[Stored records]
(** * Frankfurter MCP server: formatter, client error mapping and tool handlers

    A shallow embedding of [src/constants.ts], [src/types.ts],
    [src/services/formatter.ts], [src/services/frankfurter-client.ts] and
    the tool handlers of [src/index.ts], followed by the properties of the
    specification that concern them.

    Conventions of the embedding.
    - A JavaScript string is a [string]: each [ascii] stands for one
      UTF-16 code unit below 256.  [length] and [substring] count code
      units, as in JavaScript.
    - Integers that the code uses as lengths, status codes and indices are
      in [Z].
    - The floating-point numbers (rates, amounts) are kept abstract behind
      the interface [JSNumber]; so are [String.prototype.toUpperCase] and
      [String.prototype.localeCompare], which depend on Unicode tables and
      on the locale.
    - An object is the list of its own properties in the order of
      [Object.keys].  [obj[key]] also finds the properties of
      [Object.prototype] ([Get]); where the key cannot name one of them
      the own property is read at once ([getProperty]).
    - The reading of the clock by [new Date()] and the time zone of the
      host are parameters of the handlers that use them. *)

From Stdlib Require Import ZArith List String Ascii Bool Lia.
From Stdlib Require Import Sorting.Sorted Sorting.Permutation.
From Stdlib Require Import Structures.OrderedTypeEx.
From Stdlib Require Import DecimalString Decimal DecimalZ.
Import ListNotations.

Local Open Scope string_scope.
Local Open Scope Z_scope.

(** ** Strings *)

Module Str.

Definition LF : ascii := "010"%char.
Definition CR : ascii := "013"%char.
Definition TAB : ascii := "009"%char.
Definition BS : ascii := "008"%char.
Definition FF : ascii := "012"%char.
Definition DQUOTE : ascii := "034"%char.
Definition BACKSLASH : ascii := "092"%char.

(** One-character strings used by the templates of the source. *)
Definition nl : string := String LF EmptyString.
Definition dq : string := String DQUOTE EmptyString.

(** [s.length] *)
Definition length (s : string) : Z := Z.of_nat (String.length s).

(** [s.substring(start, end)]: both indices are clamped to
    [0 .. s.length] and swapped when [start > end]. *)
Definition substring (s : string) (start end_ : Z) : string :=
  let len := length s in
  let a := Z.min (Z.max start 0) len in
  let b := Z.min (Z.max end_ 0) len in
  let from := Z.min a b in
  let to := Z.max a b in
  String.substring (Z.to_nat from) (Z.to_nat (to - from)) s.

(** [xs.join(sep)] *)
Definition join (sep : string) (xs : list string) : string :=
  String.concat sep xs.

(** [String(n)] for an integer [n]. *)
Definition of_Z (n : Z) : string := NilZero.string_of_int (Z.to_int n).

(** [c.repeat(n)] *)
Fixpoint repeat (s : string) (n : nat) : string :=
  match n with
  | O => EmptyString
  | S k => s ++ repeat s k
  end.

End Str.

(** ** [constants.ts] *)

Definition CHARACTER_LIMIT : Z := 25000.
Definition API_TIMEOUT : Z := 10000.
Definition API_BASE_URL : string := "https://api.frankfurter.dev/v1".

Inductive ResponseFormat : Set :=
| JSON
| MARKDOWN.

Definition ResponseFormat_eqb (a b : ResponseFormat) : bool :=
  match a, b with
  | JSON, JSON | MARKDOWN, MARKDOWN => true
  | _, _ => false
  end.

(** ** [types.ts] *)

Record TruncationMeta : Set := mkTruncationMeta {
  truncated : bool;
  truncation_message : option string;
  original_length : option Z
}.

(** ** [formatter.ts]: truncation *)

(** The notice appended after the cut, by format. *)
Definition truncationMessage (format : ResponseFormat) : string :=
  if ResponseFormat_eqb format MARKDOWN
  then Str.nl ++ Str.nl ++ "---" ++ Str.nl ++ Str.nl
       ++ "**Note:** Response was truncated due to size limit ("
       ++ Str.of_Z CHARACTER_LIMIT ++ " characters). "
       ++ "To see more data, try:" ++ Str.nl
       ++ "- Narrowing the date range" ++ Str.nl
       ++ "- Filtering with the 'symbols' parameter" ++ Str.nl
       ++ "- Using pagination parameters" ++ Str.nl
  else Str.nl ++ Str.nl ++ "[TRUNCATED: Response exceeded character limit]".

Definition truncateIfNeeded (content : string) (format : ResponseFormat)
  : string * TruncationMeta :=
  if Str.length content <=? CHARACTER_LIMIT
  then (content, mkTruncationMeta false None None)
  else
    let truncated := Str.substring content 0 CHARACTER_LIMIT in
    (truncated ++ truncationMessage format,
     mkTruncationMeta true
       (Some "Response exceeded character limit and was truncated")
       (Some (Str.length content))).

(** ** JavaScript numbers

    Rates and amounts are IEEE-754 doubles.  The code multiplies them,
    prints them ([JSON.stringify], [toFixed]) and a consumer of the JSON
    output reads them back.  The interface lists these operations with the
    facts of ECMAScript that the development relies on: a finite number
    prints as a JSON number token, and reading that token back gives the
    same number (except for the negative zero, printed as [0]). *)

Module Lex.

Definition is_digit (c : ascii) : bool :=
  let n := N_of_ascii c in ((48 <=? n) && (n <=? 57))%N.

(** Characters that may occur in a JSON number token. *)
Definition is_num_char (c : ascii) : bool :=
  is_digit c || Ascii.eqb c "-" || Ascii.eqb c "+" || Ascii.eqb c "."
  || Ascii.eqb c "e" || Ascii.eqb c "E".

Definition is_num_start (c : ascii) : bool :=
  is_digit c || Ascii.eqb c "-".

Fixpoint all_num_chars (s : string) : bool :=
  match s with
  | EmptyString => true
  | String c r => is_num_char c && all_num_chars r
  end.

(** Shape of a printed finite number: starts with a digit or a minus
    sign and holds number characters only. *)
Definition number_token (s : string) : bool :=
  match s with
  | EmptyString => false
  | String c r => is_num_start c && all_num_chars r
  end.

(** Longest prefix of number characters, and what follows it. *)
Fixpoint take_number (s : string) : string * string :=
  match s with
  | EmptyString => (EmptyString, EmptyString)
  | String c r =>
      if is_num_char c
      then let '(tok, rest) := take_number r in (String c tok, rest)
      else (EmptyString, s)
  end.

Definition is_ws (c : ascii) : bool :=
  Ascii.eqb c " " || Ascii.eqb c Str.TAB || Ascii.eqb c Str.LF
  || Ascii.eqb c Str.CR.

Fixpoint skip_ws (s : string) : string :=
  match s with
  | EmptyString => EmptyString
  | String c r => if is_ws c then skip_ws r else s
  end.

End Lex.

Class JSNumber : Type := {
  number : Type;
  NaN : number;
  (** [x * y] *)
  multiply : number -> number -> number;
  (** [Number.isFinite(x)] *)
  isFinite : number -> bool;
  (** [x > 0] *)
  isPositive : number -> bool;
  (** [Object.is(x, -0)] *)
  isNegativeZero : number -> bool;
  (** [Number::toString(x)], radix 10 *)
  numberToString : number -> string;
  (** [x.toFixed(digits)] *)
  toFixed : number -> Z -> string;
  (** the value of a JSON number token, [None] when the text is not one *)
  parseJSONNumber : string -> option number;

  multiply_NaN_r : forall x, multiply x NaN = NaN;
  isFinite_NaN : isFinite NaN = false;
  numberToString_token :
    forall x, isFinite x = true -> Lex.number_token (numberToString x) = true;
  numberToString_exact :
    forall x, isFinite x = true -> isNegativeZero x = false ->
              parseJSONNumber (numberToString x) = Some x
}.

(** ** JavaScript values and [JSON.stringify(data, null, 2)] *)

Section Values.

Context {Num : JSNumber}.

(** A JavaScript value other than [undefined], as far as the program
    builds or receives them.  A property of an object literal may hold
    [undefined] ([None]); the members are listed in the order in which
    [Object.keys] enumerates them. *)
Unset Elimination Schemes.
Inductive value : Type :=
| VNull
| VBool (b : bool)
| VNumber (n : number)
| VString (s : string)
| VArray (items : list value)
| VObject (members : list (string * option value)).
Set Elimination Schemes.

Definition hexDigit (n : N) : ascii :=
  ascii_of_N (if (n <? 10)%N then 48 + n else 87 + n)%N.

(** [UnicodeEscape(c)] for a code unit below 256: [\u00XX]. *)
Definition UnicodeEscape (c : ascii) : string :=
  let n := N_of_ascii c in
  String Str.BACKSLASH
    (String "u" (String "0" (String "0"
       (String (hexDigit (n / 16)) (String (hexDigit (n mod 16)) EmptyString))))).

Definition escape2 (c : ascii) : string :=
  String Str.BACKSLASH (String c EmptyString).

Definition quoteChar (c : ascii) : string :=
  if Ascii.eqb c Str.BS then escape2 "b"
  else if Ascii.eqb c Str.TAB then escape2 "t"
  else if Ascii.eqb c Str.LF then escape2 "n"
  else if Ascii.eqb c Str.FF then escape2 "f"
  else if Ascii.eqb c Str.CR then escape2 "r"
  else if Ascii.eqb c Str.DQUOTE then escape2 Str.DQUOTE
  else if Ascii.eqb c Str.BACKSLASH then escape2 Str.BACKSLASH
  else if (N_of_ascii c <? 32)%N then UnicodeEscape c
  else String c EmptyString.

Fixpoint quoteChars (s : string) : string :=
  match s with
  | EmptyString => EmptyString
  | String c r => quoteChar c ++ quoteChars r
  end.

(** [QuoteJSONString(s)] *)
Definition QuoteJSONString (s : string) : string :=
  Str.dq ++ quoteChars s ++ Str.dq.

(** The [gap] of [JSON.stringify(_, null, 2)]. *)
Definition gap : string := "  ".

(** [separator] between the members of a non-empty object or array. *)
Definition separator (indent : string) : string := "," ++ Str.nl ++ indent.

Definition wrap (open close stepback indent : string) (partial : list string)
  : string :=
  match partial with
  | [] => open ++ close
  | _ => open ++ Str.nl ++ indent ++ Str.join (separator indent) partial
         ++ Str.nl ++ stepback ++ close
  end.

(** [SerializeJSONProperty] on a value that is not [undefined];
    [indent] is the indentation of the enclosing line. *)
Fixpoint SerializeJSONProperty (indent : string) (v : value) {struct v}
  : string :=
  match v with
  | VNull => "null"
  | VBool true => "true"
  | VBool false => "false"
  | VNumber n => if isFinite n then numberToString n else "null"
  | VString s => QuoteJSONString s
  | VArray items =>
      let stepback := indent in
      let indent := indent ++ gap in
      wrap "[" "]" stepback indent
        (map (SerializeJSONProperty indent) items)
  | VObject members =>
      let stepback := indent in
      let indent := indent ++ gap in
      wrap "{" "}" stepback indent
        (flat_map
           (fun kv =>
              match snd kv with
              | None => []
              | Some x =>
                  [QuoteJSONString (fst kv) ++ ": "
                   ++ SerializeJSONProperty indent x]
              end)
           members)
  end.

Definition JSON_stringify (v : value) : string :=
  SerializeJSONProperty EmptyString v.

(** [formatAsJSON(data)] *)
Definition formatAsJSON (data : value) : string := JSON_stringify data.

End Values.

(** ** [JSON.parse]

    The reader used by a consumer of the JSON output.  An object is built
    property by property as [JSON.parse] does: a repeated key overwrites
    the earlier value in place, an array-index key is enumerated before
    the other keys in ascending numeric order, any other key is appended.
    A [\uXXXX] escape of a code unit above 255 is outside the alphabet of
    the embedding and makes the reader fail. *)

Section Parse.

- **Required action**: Look through the entries for the string "consumer". Every line that has it belongs in the answer.

- **Result of this exercise**:
    prints them ([JSON.stringify], [toFixed]) and a consumer of the JSON
    The reader used by a consumer of the JSON output.  An object is built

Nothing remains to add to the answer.